Directions » Exact reproduction required: the lines below from the line with "flat_map tags (alternative l m label)" to the line with "flat_map onClicks (alternative l m label)", both ends included, and no others.

Data records »
--------------------------------

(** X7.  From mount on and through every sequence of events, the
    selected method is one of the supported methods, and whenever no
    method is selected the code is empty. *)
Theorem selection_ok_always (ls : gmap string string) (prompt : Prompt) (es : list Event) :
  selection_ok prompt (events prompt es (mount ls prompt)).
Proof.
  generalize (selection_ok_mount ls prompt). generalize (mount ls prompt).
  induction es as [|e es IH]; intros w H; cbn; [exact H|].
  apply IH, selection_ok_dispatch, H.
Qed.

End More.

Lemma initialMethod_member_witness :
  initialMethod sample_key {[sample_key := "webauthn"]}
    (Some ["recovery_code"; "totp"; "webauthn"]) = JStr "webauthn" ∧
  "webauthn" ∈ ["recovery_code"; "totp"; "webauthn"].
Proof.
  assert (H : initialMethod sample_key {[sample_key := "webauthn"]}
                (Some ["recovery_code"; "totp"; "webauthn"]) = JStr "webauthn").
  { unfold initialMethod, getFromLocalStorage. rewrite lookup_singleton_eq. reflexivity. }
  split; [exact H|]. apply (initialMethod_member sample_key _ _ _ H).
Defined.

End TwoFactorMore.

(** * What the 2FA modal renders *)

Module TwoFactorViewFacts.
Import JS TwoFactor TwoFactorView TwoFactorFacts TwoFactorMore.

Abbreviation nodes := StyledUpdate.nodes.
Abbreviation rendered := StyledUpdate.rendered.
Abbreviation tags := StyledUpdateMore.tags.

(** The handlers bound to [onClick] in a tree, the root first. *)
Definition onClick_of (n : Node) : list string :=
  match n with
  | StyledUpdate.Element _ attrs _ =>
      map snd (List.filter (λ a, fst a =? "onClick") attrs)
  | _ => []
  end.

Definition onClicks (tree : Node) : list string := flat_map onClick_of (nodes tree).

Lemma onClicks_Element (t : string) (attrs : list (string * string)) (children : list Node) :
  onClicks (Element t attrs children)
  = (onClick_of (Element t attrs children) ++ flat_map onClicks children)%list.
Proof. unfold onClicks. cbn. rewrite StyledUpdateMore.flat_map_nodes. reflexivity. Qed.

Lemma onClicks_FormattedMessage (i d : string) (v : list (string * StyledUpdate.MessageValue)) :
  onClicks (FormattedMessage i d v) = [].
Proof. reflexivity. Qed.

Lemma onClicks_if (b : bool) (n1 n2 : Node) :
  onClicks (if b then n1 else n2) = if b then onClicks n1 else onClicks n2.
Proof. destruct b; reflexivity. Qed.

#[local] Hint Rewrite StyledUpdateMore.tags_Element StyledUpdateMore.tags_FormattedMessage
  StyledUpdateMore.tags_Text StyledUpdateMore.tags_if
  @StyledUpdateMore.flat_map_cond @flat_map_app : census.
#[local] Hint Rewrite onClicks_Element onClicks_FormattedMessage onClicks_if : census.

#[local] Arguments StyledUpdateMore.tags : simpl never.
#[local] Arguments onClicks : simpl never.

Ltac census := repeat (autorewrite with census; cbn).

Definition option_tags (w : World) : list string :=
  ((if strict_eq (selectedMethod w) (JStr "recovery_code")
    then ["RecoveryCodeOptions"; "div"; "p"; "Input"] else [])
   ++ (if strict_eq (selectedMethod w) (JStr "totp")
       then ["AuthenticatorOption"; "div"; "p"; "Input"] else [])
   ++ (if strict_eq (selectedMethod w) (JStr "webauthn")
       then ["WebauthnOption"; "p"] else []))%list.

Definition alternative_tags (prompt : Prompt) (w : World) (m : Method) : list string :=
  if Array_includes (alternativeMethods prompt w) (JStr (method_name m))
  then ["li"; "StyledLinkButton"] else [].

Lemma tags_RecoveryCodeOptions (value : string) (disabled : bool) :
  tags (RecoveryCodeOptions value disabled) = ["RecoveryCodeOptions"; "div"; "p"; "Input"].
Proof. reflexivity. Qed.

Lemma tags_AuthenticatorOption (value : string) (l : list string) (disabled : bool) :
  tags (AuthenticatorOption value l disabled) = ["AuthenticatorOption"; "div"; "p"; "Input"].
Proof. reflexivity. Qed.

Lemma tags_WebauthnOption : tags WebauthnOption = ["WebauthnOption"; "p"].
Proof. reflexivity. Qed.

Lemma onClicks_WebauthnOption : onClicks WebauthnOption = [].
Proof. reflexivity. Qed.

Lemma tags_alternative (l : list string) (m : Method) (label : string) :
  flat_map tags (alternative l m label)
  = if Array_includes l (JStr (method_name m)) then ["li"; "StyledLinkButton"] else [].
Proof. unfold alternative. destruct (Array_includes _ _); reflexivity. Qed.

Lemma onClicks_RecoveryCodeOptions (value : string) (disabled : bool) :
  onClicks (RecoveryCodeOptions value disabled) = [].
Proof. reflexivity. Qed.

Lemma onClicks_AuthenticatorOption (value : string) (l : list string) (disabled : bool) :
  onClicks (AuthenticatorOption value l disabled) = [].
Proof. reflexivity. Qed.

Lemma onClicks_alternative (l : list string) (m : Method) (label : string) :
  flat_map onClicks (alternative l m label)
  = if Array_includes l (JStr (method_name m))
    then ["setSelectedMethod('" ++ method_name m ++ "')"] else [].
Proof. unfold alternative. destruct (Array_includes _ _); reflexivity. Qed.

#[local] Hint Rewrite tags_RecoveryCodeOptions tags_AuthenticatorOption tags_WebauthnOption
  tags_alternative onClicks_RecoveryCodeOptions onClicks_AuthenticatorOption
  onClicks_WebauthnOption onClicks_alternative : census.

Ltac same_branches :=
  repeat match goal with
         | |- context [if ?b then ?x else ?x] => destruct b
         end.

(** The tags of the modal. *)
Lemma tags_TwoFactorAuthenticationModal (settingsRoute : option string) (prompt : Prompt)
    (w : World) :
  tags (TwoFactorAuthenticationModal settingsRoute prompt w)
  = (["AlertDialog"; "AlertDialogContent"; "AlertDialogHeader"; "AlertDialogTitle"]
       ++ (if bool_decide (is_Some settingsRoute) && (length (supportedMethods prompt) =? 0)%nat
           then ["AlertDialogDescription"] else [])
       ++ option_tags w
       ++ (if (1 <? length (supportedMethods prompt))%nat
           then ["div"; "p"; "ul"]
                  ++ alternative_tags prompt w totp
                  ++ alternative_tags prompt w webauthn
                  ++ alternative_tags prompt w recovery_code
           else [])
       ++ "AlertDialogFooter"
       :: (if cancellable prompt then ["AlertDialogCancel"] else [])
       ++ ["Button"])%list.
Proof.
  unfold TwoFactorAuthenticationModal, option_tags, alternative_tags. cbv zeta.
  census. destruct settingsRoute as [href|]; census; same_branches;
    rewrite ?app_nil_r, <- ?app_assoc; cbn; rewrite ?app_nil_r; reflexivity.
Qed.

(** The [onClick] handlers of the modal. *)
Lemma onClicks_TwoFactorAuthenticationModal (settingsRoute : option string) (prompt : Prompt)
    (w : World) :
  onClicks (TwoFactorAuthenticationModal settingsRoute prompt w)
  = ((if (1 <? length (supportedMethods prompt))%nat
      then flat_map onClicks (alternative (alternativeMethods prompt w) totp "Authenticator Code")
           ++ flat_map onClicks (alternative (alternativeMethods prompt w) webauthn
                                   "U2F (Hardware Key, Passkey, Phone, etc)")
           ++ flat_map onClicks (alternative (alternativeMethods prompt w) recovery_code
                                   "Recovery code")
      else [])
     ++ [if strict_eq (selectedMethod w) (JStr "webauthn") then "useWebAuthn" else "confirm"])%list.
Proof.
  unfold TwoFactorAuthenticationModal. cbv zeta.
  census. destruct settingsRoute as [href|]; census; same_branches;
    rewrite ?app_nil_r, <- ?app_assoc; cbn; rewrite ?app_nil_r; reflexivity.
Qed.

--------------------------------

Completed task »
  flat_map tags (alternative l m label)
  = if Array_includes l (JStr (method_name m)) then ["li"; "StyledLinkButton"] else [].
Proof. unfold alternative. destruct (Array_includes _ _); reflexivity. Qed.

Lemma onClicks_RecoveryCodeOptions (value : string) (disabled : bool) :
  onClicks (RecoveryCodeOptions value disabled) = [].
Proof. reflexivity. Qed.

Lemma onClicks_AuthenticatorOption (value : string) (l : list string) (disabled : bool) :
  onClicks (AuthenticatorOption value l disabled) = [].
Proof. reflexivity. Qed.

Lemma onClicks_alternative (l : list string) (m : Method) (label : string) :
  flat_map onClicks (alternative l m label)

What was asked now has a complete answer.